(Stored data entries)
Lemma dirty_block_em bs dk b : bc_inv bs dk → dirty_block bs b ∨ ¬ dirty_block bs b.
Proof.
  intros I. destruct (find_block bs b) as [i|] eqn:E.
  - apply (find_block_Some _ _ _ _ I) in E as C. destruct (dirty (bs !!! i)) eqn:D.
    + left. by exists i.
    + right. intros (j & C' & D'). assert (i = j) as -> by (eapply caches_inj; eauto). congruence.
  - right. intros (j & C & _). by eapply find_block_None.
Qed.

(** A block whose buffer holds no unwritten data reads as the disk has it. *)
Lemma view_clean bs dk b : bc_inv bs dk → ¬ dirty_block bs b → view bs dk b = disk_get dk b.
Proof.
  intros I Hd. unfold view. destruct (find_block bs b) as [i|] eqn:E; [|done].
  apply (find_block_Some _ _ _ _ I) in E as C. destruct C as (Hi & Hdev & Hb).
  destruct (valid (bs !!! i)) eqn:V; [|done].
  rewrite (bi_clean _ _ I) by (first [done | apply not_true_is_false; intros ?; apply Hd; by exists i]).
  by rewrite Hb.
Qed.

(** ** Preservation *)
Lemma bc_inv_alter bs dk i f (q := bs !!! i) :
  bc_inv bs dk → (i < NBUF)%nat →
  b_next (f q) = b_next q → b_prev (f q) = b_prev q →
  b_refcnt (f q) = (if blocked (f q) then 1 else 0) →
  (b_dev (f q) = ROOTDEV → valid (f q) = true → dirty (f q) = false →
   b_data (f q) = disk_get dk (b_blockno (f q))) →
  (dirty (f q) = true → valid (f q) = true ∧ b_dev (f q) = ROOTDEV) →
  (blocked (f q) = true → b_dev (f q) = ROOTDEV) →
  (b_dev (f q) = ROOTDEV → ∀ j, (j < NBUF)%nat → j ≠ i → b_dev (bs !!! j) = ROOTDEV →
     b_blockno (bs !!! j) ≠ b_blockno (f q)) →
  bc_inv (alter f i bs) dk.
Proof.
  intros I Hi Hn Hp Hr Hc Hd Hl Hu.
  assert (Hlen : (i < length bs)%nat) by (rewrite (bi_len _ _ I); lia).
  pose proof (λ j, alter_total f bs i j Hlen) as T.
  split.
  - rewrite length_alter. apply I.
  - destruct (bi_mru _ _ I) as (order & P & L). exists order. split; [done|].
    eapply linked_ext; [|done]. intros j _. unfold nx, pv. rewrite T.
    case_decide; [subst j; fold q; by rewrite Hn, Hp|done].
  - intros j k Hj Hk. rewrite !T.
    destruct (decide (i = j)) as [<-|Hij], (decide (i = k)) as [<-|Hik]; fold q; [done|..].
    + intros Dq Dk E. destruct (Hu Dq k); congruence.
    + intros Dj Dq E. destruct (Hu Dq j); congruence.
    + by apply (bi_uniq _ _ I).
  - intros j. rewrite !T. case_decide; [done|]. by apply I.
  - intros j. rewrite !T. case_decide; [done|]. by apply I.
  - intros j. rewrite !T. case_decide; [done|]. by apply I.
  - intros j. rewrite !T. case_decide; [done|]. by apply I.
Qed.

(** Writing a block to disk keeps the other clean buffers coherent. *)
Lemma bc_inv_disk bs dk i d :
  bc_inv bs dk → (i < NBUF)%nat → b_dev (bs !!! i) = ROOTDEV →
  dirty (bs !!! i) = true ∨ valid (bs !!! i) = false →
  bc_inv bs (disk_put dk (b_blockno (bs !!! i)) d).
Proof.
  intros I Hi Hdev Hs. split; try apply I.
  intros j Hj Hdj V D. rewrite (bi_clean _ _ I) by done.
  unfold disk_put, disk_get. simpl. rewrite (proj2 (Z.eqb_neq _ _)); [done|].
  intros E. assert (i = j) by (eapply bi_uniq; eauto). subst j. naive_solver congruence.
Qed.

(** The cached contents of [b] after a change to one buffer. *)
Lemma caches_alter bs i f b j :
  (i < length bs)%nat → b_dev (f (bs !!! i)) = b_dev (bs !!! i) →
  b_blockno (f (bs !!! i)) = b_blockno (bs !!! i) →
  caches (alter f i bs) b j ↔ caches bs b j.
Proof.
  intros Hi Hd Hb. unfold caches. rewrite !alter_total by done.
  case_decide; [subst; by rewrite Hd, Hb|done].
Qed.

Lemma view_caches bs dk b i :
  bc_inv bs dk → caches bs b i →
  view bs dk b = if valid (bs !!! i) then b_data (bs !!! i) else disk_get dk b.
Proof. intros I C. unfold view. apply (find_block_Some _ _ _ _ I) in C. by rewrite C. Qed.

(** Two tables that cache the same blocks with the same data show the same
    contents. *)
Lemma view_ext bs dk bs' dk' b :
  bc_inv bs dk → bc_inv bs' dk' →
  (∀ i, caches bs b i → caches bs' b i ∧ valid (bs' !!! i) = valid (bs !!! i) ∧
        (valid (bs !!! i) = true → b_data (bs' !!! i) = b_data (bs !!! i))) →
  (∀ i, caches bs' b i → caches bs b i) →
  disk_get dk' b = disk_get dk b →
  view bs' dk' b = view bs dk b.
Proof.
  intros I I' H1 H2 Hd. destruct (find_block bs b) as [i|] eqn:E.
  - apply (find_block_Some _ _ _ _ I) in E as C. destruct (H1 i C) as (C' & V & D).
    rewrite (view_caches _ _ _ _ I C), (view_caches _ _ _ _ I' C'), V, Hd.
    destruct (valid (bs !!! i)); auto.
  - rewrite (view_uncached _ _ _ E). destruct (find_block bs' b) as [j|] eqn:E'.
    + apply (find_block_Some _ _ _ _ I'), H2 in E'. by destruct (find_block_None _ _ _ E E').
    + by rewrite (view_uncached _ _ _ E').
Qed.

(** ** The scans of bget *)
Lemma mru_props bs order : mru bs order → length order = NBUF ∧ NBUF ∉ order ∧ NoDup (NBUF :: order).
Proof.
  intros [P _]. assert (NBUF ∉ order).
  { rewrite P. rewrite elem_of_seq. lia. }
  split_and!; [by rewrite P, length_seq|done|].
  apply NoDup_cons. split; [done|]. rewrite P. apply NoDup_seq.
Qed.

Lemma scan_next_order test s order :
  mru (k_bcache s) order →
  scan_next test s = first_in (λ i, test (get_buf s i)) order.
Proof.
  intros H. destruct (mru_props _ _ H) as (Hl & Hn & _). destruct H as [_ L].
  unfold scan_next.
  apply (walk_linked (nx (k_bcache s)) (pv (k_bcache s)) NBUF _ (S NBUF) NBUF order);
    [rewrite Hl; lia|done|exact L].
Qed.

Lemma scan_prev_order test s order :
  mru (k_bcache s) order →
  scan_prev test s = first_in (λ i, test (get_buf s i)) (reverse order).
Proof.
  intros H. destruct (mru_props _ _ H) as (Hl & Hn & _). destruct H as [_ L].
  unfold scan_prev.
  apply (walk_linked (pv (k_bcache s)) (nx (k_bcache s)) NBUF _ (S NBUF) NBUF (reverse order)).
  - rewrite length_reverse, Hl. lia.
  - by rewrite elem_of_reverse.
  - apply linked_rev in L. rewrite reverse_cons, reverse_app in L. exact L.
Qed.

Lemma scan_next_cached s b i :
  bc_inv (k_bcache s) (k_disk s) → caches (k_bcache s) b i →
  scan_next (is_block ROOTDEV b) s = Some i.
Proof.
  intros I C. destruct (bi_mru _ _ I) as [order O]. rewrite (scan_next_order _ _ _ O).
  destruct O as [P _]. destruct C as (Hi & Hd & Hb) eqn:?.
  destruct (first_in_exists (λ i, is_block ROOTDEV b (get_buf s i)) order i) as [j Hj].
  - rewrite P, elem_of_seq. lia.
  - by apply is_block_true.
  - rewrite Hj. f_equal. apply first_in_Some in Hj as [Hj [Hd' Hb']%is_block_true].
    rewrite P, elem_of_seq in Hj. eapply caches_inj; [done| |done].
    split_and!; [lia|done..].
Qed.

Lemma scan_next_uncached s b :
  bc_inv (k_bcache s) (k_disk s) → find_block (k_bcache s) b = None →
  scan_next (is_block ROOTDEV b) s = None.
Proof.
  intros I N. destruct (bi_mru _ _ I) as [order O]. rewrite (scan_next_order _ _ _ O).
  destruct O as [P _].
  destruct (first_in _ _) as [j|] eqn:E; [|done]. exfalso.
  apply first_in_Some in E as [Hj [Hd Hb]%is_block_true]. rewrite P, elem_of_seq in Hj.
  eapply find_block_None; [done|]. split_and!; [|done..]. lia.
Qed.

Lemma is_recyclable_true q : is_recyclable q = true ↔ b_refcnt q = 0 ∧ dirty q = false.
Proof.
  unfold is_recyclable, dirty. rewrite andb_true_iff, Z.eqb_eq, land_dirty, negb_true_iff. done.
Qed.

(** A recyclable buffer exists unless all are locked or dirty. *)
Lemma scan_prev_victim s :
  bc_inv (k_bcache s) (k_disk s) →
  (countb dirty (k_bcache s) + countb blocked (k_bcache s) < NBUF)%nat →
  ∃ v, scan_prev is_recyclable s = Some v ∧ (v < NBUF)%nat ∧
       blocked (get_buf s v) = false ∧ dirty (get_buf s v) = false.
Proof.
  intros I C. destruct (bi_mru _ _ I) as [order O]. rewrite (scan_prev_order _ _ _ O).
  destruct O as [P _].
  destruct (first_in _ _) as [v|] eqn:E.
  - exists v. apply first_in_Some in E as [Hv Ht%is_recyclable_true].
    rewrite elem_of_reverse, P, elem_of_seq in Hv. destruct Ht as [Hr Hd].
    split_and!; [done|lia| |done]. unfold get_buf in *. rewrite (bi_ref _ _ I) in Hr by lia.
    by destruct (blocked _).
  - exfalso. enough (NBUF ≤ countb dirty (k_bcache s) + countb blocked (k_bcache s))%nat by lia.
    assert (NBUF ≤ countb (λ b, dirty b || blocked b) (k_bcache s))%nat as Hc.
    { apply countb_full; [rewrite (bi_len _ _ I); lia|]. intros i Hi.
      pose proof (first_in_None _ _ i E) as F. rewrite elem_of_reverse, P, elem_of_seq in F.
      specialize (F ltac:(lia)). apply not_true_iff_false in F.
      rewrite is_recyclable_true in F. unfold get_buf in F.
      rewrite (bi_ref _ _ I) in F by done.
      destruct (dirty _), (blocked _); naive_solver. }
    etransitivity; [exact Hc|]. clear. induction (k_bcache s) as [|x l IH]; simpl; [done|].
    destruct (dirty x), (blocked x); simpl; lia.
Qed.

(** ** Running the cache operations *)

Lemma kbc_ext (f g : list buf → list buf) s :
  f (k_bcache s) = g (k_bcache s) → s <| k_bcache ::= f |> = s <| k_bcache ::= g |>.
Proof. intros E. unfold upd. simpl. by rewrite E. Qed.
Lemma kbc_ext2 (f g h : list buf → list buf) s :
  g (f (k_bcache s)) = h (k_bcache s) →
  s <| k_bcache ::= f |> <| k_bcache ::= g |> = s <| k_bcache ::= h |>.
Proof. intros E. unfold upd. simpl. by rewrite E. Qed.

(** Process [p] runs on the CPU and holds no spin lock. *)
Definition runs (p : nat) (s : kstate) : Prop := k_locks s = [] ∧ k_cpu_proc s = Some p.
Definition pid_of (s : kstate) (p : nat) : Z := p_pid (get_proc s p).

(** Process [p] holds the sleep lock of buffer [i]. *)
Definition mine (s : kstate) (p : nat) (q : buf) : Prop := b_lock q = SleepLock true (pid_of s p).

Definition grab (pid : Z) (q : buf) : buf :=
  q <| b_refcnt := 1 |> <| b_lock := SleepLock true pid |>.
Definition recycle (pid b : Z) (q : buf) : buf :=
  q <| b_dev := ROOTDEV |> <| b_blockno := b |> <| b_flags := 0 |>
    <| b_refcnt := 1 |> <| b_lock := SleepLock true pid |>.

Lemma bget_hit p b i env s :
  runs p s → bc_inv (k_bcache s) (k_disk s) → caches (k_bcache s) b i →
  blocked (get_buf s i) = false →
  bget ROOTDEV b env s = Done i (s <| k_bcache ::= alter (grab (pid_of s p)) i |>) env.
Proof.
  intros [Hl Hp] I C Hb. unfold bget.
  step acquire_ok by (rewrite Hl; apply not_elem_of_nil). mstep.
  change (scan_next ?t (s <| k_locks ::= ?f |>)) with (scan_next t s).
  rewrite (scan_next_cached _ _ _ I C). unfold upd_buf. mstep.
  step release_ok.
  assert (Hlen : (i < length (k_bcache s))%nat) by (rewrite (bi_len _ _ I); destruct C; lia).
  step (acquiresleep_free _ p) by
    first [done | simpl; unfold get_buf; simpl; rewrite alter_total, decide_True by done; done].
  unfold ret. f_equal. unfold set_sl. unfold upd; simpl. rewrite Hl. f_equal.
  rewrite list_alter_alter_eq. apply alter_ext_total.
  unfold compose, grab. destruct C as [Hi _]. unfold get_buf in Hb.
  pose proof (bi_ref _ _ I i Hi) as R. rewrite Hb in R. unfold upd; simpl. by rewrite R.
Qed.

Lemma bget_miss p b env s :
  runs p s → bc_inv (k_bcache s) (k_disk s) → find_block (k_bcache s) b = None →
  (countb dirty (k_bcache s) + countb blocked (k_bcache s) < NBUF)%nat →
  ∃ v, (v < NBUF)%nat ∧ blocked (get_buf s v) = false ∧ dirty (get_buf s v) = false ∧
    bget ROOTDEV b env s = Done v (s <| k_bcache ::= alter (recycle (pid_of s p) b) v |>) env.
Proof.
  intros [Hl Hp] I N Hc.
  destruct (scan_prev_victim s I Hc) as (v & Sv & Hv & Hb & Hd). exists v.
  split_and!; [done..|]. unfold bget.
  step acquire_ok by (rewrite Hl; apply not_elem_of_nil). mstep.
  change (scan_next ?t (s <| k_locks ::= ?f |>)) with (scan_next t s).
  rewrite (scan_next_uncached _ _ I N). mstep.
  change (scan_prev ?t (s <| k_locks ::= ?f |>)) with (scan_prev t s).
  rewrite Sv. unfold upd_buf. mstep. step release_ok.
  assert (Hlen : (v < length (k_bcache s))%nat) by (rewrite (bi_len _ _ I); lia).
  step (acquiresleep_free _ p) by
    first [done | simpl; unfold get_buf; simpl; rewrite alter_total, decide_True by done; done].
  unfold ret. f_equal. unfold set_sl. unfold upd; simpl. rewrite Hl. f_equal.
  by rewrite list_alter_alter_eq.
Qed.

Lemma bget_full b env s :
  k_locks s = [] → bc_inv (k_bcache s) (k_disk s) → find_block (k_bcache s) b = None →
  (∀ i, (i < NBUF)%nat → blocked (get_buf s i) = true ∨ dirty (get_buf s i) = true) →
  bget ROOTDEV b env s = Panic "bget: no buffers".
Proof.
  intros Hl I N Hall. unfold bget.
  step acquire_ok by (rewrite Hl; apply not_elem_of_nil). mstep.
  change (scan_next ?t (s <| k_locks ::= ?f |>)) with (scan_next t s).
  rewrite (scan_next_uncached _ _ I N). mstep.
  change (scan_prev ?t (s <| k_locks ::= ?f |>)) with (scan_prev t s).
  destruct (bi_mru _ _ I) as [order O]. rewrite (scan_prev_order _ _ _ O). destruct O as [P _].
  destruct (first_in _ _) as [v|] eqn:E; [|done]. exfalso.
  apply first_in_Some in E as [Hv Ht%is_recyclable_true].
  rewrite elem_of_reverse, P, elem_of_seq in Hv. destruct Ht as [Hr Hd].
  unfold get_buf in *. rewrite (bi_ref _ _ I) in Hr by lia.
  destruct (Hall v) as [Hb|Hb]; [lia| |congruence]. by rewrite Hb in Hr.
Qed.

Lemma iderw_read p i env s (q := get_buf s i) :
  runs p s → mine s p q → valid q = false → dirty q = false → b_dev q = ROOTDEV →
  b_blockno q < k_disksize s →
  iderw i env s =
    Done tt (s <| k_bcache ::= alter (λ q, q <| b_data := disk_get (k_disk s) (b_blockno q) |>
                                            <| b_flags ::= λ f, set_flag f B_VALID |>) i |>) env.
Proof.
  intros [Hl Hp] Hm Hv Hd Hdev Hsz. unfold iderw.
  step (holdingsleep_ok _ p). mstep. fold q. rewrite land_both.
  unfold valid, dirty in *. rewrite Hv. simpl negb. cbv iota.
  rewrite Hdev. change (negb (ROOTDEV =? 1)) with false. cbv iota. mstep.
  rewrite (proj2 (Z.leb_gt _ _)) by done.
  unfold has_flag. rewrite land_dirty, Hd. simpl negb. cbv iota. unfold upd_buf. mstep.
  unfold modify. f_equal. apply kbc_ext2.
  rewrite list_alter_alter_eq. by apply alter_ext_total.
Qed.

* **TASK STATEMENT**:
Taking the line with "destruct (dirty _), (blocked" as the first and the line with "(** Process [p] holds" as the last, retype that stretch of the data above exactly, with no other lines.

* **RESULT OF THIS EXERCISE**:
      destruct (dirty _), (blocked _); naive_solver. }
    etransitivity; [exact Hc|]. clear. induction (k_bcache s) as [|x l IH]; simpl; [done|].
    destruct (dirty x), (blocked x); simpl; lia.
Qed.

(** ** Running the cache operations *)

Lemma kbc_ext (f g : list buf → list buf) s :
  f (k_bcache s) = g (k_bcache s) → s <| k_bcache ::= f |> = s <| k_bcache ::= g |>.
Proof. intros E. unfold upd. simpl. by rewrite E. Qed.
Lemma kbc_ext2 (f g h : list buf → list buf) s :
  g (f (k_bcache s)) = h (k_bcache s) →
  s <| k_bcache ::= f |> <| k_bcache ::= g |> = s <| k_bcache ::= h |>.
Proof. intros E. unfold upd. simpl. by rewrite E. Qed.

(** Process [p] runs on the CPU and holds no spin lock. *)
Definition runs (p : nat) (s : kstate) : Prop := k_locks s = [] ∧ k_cpu_proc s = Some p.
Definition pid_of (s : kstate) (p : nat) : Z := p_pid (get_proc s p).

(** Process [p] holds the sleep lock of buffer [i]. *)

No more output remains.